The chief difference – for now – is that Americans aren’t forced to buy an electric car. But the corn lobby has succeeded in sluicing corn juice into almost all of the “gasoline” sold in the country.

It is still legal to buy real gas (without ethanol) just as it’s still legal to buy real Coke (with sugar rather high fructose corn syrup) but you have to go out of your way to find it. There are only a relative handful of stations – see here, to find some – that sell real gas because of the pressure on the system to produce and sell ethanol-laced gas.

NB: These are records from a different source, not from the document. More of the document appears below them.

Lemma checkTargets_spec fuel code routines starts pc :
  bytes_ok code → routines_sorted routines → marked code starts →
  boundary code pc → pc ≤ lenZ code → lenZ code - pc < Z.of_nat fuel →
  ∃ b, checkTargets fuel code routines starts pc = Some b ∧
    (b = true ↔ ∀ i, reaches code pc i → i < lenZ code → target_ok code routines i).
Proof.
  intros Hbytes Hsort Hm. revert pc. induction fuel as [|fuel IH]; intros pc Hb Hle Hf; [lia|].
  cbn [checkTargets]. destruct (Z.ltb_spec pc (lenZ code)) as [Hlt|Hge].
  2:{ eexists; split; [done|]. split; [|done]. intros _ i Hr Hi. destruct Hr; lia. }
  destruct (checkTarget_spec code routines starts pc) as (b&Hcb&Hspec); [done..|].
  rewrite Hcb. cbn [mbind option_bind]. destruct b; simpl.
  2:{ eexists; split; [done|]. split; [done|]. intros Hall. apply Hspec, Hall; [constructor|done]. }
  destruct (IH (nextInstruction code pc)) as (b&Hb'&Hspec').
  { by constructor. } { destruct Hm as (_&_&Hok). destruct (Hok pc Hb Hlt). lia. }
  { pose proof (nextInstruction_range code pc). pose proof (boundary_nonneg _ _ Hb). lia. }
  rewrite Hb'. eexists; split; [done|]. rewrite Hspec'. split; intros Hall i Hi Hilt.
  - inversion Hi; subst; [by apply Hspec|by apply Hall].
  - apply Hall; [by eapply reaches_step|done].
Qed.

(** The validator accepts exactly the well-formed code. *)
Lemma validateCode_spec code routines :
  bytes_ok code → routines_sorted routines →
  (∀ r, r ∈ routines → 0 ≤ r_pc r < lenZ code) →
  ∃ b, validateCode code routines = Some b ∧ (b = true ↔ code_ok code routines).
Proof.
  intros Hbytes Hsort Hr. unfold validateCode.
  destruct (markStarts_code code) as ([starts|]&Hm&Hspec); rewrite Hm; cbn [mbind option_bind].
  2:{ eexists; split; [done|]. split; [done|]. intros [Hok _ _].
      destruct Hspec as (i&?&?&Hbad). by destruct Hbad; apply Hok. }
  destruct Hspec as (Hlen&Hstarts&Hok).
  destruct (routineStarts_spec starts routines) as (br&Hbr&Hrs).
  { intros r Hin. specialize (Hr r Hin). lia. }
  rewrite Hbr. cbn [mbind option_bind]. destruct br; simpl.
  2:{ eexists; split; [done|]. split; [done|]. intros [_ _ Hrt].
      apply Hrs. intros. by apply Hstarts, Hrt. }
  destruct (checkTargets_spec (S (length code)) code routines starts 0) as (b&Hb&Ht);
    [done|done|done|constructor|apply lenZ_nonneg|unfold lenZ; lia|].
  eexists; split; [done|]. rewrite Ht. split.
  - intros Hall. split; [done| |].
    + intros pc Hpc Hlt. apply Hall; [by apply boundary_reaches|done].
    + intros r Hin. apply Hstarts. by apply Hrs.
  - intros [_ Htarget _] i Hi Hlt. apply Htarget; [|done].
    eapply reaches_boundary; [constructor|done].
Qed.
(* ===== verification/VmProperties.v ===== *)
(** What the virtual machine guarantees for every program: termination, resource
    bounds, freedom from panics, and the properties of its image decoder. *)

From stdpp Require Import relations.
From S2P Require Import Prelude.
From S2P Require Import GoInt.
From S2P Require Import VmImage.
From S2P Require Import VmImageFacts.
From S2P Require Import VmDecode.
From S2P Require Import VmMachine.
From S2P Require Import VmInvariant.
From S2P Require Import VmExec.
From S2P Require Import VmSafety.
From S2P Require Import VmSyscall.

(** * Runs of an image *)

(** The machine that [RunConfig] starts for [program], when it gets that far. *)
Definition startOf (program : list Z) (config : Config) : option machine :=
  match decodeImage program with
  | Some (Some img) => initialMachine img config <$> initialMemory img (c_Limits config)
  | _ => None
  end.

(** The resources a result reports lie within the configured limits. *)
Record result_ok (limits : Limits) (r : Result) : Prop := {
  result_exit : i32_ok (ExitCode r);
  result_steps : 0 ≤ Steps r ≤ Z.max 0 (l_Steps limits);
  result_peak : 0 ≤ PeakMemory r ≤ Z.max 0 (l_Memory limits);
  result_output : bytes_ok (Output r) ∧ lenZ (Output r) ≤ Z.max 0 (l_Memory limits);
  result_stderr : bytes_ok (Stderr r) ∧ lenZ (Stderr r) ≤ Z.max 0 (l_Memory limits);
  result_files : Forall file_ok (Files r)
}.

Section Program.
Context (slice_cap : list Z → Z) (slice_cap_le : ∀ data, lenZ data ≤ slice_cap data).

Lemma trapResult_ok limits t : result_ok limits (trapResult t).
Proof. split; simpl; unfold i32_ok; rewrite ?lenZ_nil; split_and?; try lia; constructor. Qed.

Lemma machineResult_ok img lim n m :
  inv img lim n m → ∃ r, machineResult m = Some r ∧ result_ok lim r.
Proof.
  intros Hm. unfold machineResult. destruct (inv_ok m Hm). rewrite (inv_limits m Hm) in *.
  destruct ok_regs as [Hr Hl]. destruct (lookupZ_lt_is_Some (m_regs m) regRax) as [rax Hrax];
    [rewrite Hl; split; [discriminate|reflexivity]|].
  rewrite Hrax. cbn [mbind option_bind]. unfold currentOpcode.
  assert (∃ op, (if (m_currentPC m <? 0) || (lenZ (i_code (m_image m)) <=? m_currentPC m)
    then Some 0 else i_code (m_image m) !!z m_currentPC m) = Some op) as [op ->].
  { case_match; [eauto|]. apply lookupZ_lt_is_Some. lia. }
  cbn [mbind option_bind]. eexists. split; [done|]. rewrite copyFiles_id.
  destruct ok_output, ok_stderr. split; simpl; try done; try lia; try (split; [done|lia]).
  by eapply lookupZ_Forall, Hrax.
Qed.

(** Every run either returns a result within the limits, or panics at a system
    call of a machine it reached. *)
Lemma RunConfig_cases program config :
  bytes_ok program → config_ok config →
  (∃ r, RunConfig slice_cap program config = Returned r ∧ result_ok (c_Limits config) r) ∨
  (RunConfig slice_cap program config = Panicked ∧
    ∃ img m m', decodeImage program = Some (Some img) ∧ startOf program config = Some m ∧
      rtc (next (slice_cap := slice_cap)) m m' ∧ m_trap m' = TrapNone ∧
      at_fault (slice_cap := slice_cap) m' ∧ inv img (c_Limits config) 0 m').
Proof.
  intros Hp Hc. unfold RunConfig, startOf. cbv zeta.
  assert (∀ t, ∃ r, Returned (trapResult t) = Returned r ∧ result_ok (c_Limits config) r) as Htrap
    by (intros; eexists; split; [done|apply trapResult_ok]).
  destruct ((_ <=? 0) || _) eqn:Hlim; [by left|].
  destruct (decodeImage_spec program Hp) as (o&->&Himg).
  destruct o as [img|]; [|by left]. specialize (Himg img eq_refl).
  destruct ((_ <? i_bssBase img) || _) eqn:Hfit; [by left|]. destruct (image_layout _ Himg) as (?&?&?&?).
  destruct (initialMemory_Some img (c_Limits config)) as (memory&->&?&?); [done|lia|].
  assert (inv img (c_Limits config) 0 (initialMachine img config memory)) as Hinv
    by (apply initial_inv; done || lia).
  destruct (runLoop_spec slice_cap_le (runFuel (c_Limits config)) 0 _ Hinv)
    as [(m'&->&Hm')|[-> (m'&?&?&?)]].
  - unfold runFuel. cbn. lia.
  - left. destruct (machineResult_ok _ _ _ _ Hm') as (r&->&?). eauto.
  - right. split; [done|]. exists img, (initialMachine img config memory), m'.
    split_and!; [done..|]. by eapply reachable_inv.
Qed.
End Program.

(** * Sample programs *)

Definition sampleImage (code : list Z) : image := Image code [] 256 256 0 [Routine 0 0 false].
Definition sampleProgram (code : list Z) : list Z := encodeImage (sampleImage code).
Definition sampleConfig : Config := MkConfig (MkLimits 100 1024) [] [] [] [].

(** [mov rax, 9; exit] *)
Definition exit9 : list Z := [3; 0; 9; 0; 0; 0; 1].
(** [mov rsi, -1; syscall; exit]: a read of no bytes to address -1. *)
Definition readNowhere : list Z := [3; 4; 255; 255; 255; 255; 42; 1].
(** [mov rax, 17; mov r10, 100; mov rsi, 256; syscall; exit]: a positioned read
    of no bytes beyond the end of the standard input. *)
Definition readBeyond : list Z :=
  [3; 0; 17; 0; 0; 0; 3; 7; 100; 0; 0; 0; 3; 4; 0; 1; 0; 0; 42; 1].

Lemma sampleConfig_ok : config_ok sampleConfig.
Proof. split_and!; constructor. Defined.

Lemma sample_image_ok code :
  bytes_ok (sampleProgram code) →
  decodeImage (sampleProgram code) = Some (Some (sampleImage code)) → image_ok (sampleImage code).
Proof. intros Hb Hd. destruct (decodeImage_spec _ Hb) as (o&Ho&Hok). apply Hok. congruence. Qed.

(** The machine about to run [code] in fresh memory. *)
Definition sampleMachine (code : list Z) : machine :=
  initialMachine (sampleImage code) sampleConfig (replicate 1024 0).

Lemma sample_machine_ok code : image_ok (sampleImage code) → machine_ok (sampleMachine code).
Proof.
  intros Himg. eapply (initial_inv (sampleImage code) sampleConfig (replicate 1024 0));
    [done|apply sampleConfig_ok|done..|by_decision|done].
Qed.

(** The panics that the safety theorem leaves open do occur. *)
Example read_empty_out_of_range_panics :
  RunConfig lenZ (sampleProgram readNowhere) sampleConfig = Panicked.
Proof. vm_compute. reflexivity. Qed.

Example read_past_end_panics :
  RunConfig lenZ (sampleProgram readBeyond) sampleConfig = Panicked.
Proof. vm_compute. reflexivity. Qed.

Example exit9_returns :
  ∃ r, RunConfig lenZ (sampleProgram exit9) sampleConfig = Returned r ∧
    ExitCode r = 9 ∧ Steps r = 2 ∧ Trap r = TrapNone.
Proof. eexists. split; [vm_compute; reflexivity|done]. Qed.

(** * Properties *)

(** C1. Running any byte string as a program terminates: the loop of [RunConfig]
    ends within the step limit, for every configuration. *)
Theorem RunConfig_terminates slice_cap program config :
  (∀ data, lenZ data ≤ slice_cap data) → bytes_ok program → config_ok config →
  (∃ r, RunConfig slice_cap program config = Returned r) ∨
  RunConfig slice_cap program config = Panicked.
Proof.
  intros Hcap Hp Hc. destruct (RunConfig_cases _ Hcap program config) as [(r&?&_)|[? _]]; eauto.
Qed.

Lemma RunConfig_terminates_witness :
  (∃ r, RunConfig lenZ (sampleProgram exit9) sampleConfig = Returned r) ∨
  RunConfig lenZ (sampleProgram exit9) sampleConfig = Panicked.
Proof.
  apply (RunConfig_terminates lenZ (sampleProgram exit9) sampleConfig);
    [done|by_decision|apply sampleConfig_ok].
Defined.

(** C2. A run stays within its limits: the steps charged, the peak memory and
    both output streams of a result are bounded by the configured limits, and
    the exit code is an int32. *)
Theorem RunConfig_bounds slice_cap program config r :
  (∀ data, lenZ data ≤ slice_cap data) → bytes_ok program → config_ok config →
  RunConfig slice_cap program config = Returned r → result_ok (c_Limits config) r.
Proof.
  intros Hcap Hp Hc Hr. destruct (RunConfig_cases _ Hcap program config) as [(r'&Hr'&?)|[Hr' _]];
    [done..| |]; rewrite Hr in Hr'; [by injection Hr' as ->|done].
Qed.

Lemma RunConfig_bounds_witness :
  ∃ r, RunConfig lenZ (sampleProgram exit9) sampleConfig = Returned r ∧
    result_ok (c_Limits sampleConfig) r.
Proof.
  eexists. split; [vm_compute; reflexivity|].
  apply (RunConfig_bounds lenZ (sampleProgram exit9) sampleConfig);
    [done|by_decision|apply sampleConfig_ok|vm_compute; reflexivity].
Defined.

(** C3. Memory safety: a run panics only at a system call that transfers no
    bytes at an address outside memory, or that reads at a position beyond its
    source; every other index the interpreter computes is in range. *)
Theorem RunConfig_panic slice_cap program config :
  (∀ data, lenZ data ≤ slice_cap data) → bytes_ok program → config_ok config →
  RunConfig slice_cap program config = Panicked →
  ∃ m m', startOf program config = Some m ∧ rtc (next (slice_cap := slice_cap)) m m' ∧
    m_trap m' = TrapNone ∧ at_fault (slice_cap := slice_cap) m'.
Proof.
  intros Hcap Hp Hc Hr. destruct (RunConfig_cases _ Hcap program config) 
    as [(r'&Hr'&_)|[_ (img&m&m'&_&?&?&?&?&_)]]; [done..|congruence|]. eauto 10.
Qed.

Lemma RunConfig_panic_witness :
  ∃ m m', startOf (sampleProgram readNowhere) sampleConfig = Some m ∧
    rtc (next (slice_cap := lenZ)) m m' ∧ m_trap m' = TrapNone ∧ at_fault (slice_cap := lenZ) m'.
Proof.
  apply (RunConfig_panic lenZ (sampleProgram readNowhere) sampleConfig);
    [done|by_decision|apply sampleConfig_ok|vm_compute; reflexivity].
Defined.

(** C29. A valid program without system-call instructions always returns a result. *)
Theorem RunConfig_no_syscall slice_cap program config img :
  (∀ data, lenZ data ≤ slice_cap data) → bytes_ok program → config_ok config →
  decodeImage program = Some (Some img) →
  (∀ pc, boundary (i_code img) pc → i_code img !!z pc ≠ Some opSyscall) →
  ∃ r, RunConfig slice_cap program config = Returned r.
Proof.
  intros Hcap Hp Hc Hd Hno.
  destruct (RunConfig_cases _ Hcap program config)
    as [(r'&?&_)|[_ (img'&m&m'&Hd'&_&_&_&[Hf _]&Hm')]]; [done..|eauto|].
  rewrite Hd in Hd'. injection Hd' as <-. exfalso.
  pose proof (ok_pc m' (inv_ok m' Hm')) as Hb. rewrite (inv_image m' Hm') in *.
  by apply (Hno (m_pc m')).
Qed.

Lemma RunConfig_no_syscall_witness :
  ∃ r, RunConfig lenZ (sampleProgram exit9) sampleConfig = Returned r.
Proof.
  apply (RunConfig_no_syscall lenZ (sampleProgram exit9) sampleConfig (sampleImage exit9));
    [done|by_decision|apply sampleConfig_ok|vm_compute; reflexivity|].
  intros pc _ Hpc. apply (lookupZ_Forall (λ b, b ≠ opSyscall) exit9 pc opSyscall); [|done..].
  by_decision.
Defined.

(** C16. A step, whatever the instruction, keeps the machine well formed: memory,
    registers, stack pointers, call frames, descriptors, files and accounting;
    a step that continues has charged for itself. *)
Theorem step_invariant slice_cap m b m' :
  (∀ data, lenZ data ≤ slice_cap data) → machine_ok m → step slice_cap m = Some (b, m') →
  machine_ok m' ∧ m_image m' = m_image m ∧ m_limits m' = m_limits m ∧
  m_steps m ≤ m_steps m' ∧ (b = true → m_steps m < m_steps m').
Proof.
  intros Hcap Hm Hs.
  assert (inv (m_image m) (m_limits m) (m_steps m) m) as Hinv by by split_and!.
  destruct (wp_run _ _ _ _ _ (wp_step_inv Hcap _ _ Hinv) Hs) as [(?&?&?&?) Hb].
  split_and!; [done..|]. intros Htrue. destruct (Hb Htrue) as (_&_&_&?). lia.
Qed.

Lemma step_invariant_witness :
  ∃ b m', step lenZ (sampleMachine exit9) = Some (b, m') ∧ machine_ok m' ∧
    m_steps (sampleMachine exit9) ≤ m_steps m'.
Proof.
  eexists _, _. split; [vm_compute; reflexivity|].
  edestruct (step_invariant lenZ (sampleMachine exit9)) as (?&_&_&?&_);
    [done| |vm_compute; reflexivity|split; done].
  apply sample_machine_ok, sample_image_ok; [by_decision|vm_compute; reflexivity].
Defined.

(** C24. The decoder never panics, and every image it accepts is well formed: the
    routine table is sorted and in range, the memory layout ordered, and every
    instruction reached from a boundary has valid operands and targets. *)
Theorem decodeImage_sound program :
  bytes_ok program → ∃ r, decodeImage program = Some r ∧ ∀ img, r = Some img → image_ok img.
Proof. apply decodeImage_spec. Qed.

Lemma decodeImage_sound_witness :
  bytes_ok (sampleProgram exit9) ∧
  ∃ r, decodeImage (sampleProgram exit9) = Some r ∧ ∀ img, r = Some img → image_ok img.
Proof. split; [by_decision|]. apply decodeImage_sound. by_decision. Defined.

(** C28. Every well-formed image, written in the binary format, is decoded back to
    itself. *)
Theorem decodeImage_roundtrip img :
  image_ok img → decodeImage (encodeImage img) = Some (Some img).
Proof. apply decodeImage_encode. Qed.

Lemma decodeImage_roundtrip_witness :
  decodeImage (encodeImage (sampleImage exit9)) = Some (Some (sampleImage exit9)).
Proof.
  apply decodeImage_roundtrip, sample_image_ok; [by_decision|vm_compute; reflexivity].
Defined.

(** C34. A program that differs from an accepted one in a single payload byte is
    rejected. *)
Theorem decodeImage_corrupted hdr xs x x' ys img :
  lenZ hdr = headerSize → byte_ok x → byte_ok x' → x ≠ x' →
  decodeImage (hdr ++ xs ++ x :: ys) = Some (Some img) →
  decodeImage (hdr ++ xs ++ x' :: ys) = Some None.
Proof.
  intros Hh Hx Hx' Hne. apply decodeImage_checksum; [done| |by apply checksum_detects].
  autorewrite with lenZ. done.
Qed.

Lemma decodeImage_corrupted_witness :
  decodeImage (encodeHeader (sampleImage exit9) ++
    concat (encodeRoutine <$> i_routines (sampleImage exit9)) ++ 4 :: drop 1 exit9) = Some None.
Proof.
  apply (decodeImage_corrupted _ _ 3 4 (drop 1 exit9) (sampleImage exit9));
    [reflexivity|by_decision|by_decision|done|vm_compute; reflexivity].
Defined.

(** C27. The code validator is exact: on sorted routine tables it returns, without
    panicking, whether every instruction and target reachable from the start is
    valid. *)
Theorem validateCode_exact code routines :
  bytes_ok code → routines_sorted routines → (∀ r, r ∈ routines → 0 ≤ r_pc r < lenZ code) →
  ∃ b, validateCode code routines = Some b ∧ (b = true ↔ code_ok code routines).
Proof. apply validateCode_spec. Qed.

Lemma validateCode_exact_witness :
  ∃ b, validateCode exit9 [Routine 0 0 false] = Some b ∧
    (b = true ↔ code_ok exit9 [Routine 0 0 false]).
Proof.
  apply validateCode_exact; [by_decision| |].
  - intros i j ri rj Hi%lookupZ_lt_Some Hj%lookupZ_lt_Some. change (lenZ _) with 1 in *. lia.
  - intros r Hr%list_elem_of_singleton. subst. by_decision.
Defined.

(** The two panics that the memory-safety theorem leaves open do occur, so a
    guest can stop its host: an empty read at an address outside memory, and a
    positioned read beyond the end of its source. *)
Theorem guest_reads_panic :
  RunConfig lenZ (sampleProgram readNowhere) sampleConfig = Panicked ∧
  RunConfig lenZ (sampleProgram readBeyond) sampleConfig = Panicked.
Proof. split; vm_compute; reflexivity. Qed.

The two products have to be pipelined/shipped/trucked/stored separately, which makes things more involved, which makes things more expensive. It’s cheaper to sell just (or mostly) the ethanol-laced gas – just as it’s cheaper to sell Coke sweetened with high fructose corn syrup but only – in the case of E10 – because of the artificial incentives created by the mandates and the compliance costs they impose.

And it’s actually not cheaper.

While ethanol-lacing may reduce the cost of a gallon of “gas,” that “gas” costs Americans in several other ways that aren’t immediately obvious.

First, ethanol-doused gas reduces gas mileage – because it doesn’t pack nearly the same energy punch that 100 percent gasoline does. It takes 1.5 gallons of pure ethanol to equal the energy content in BTUs of 1 gallon of unadulterated gasoline.

The more ethanol in your “gas,” the lower your gas mileage.

This can be compensated for to some degree by designing an engine specifically for ethanol-laced fuels (which have higher octane) using very high-compression and turbochargers to increase cylinder pressure – but this increases the cost of new cars built with engines designed to take advantage of the higher-octane/ethanol-laced fuel.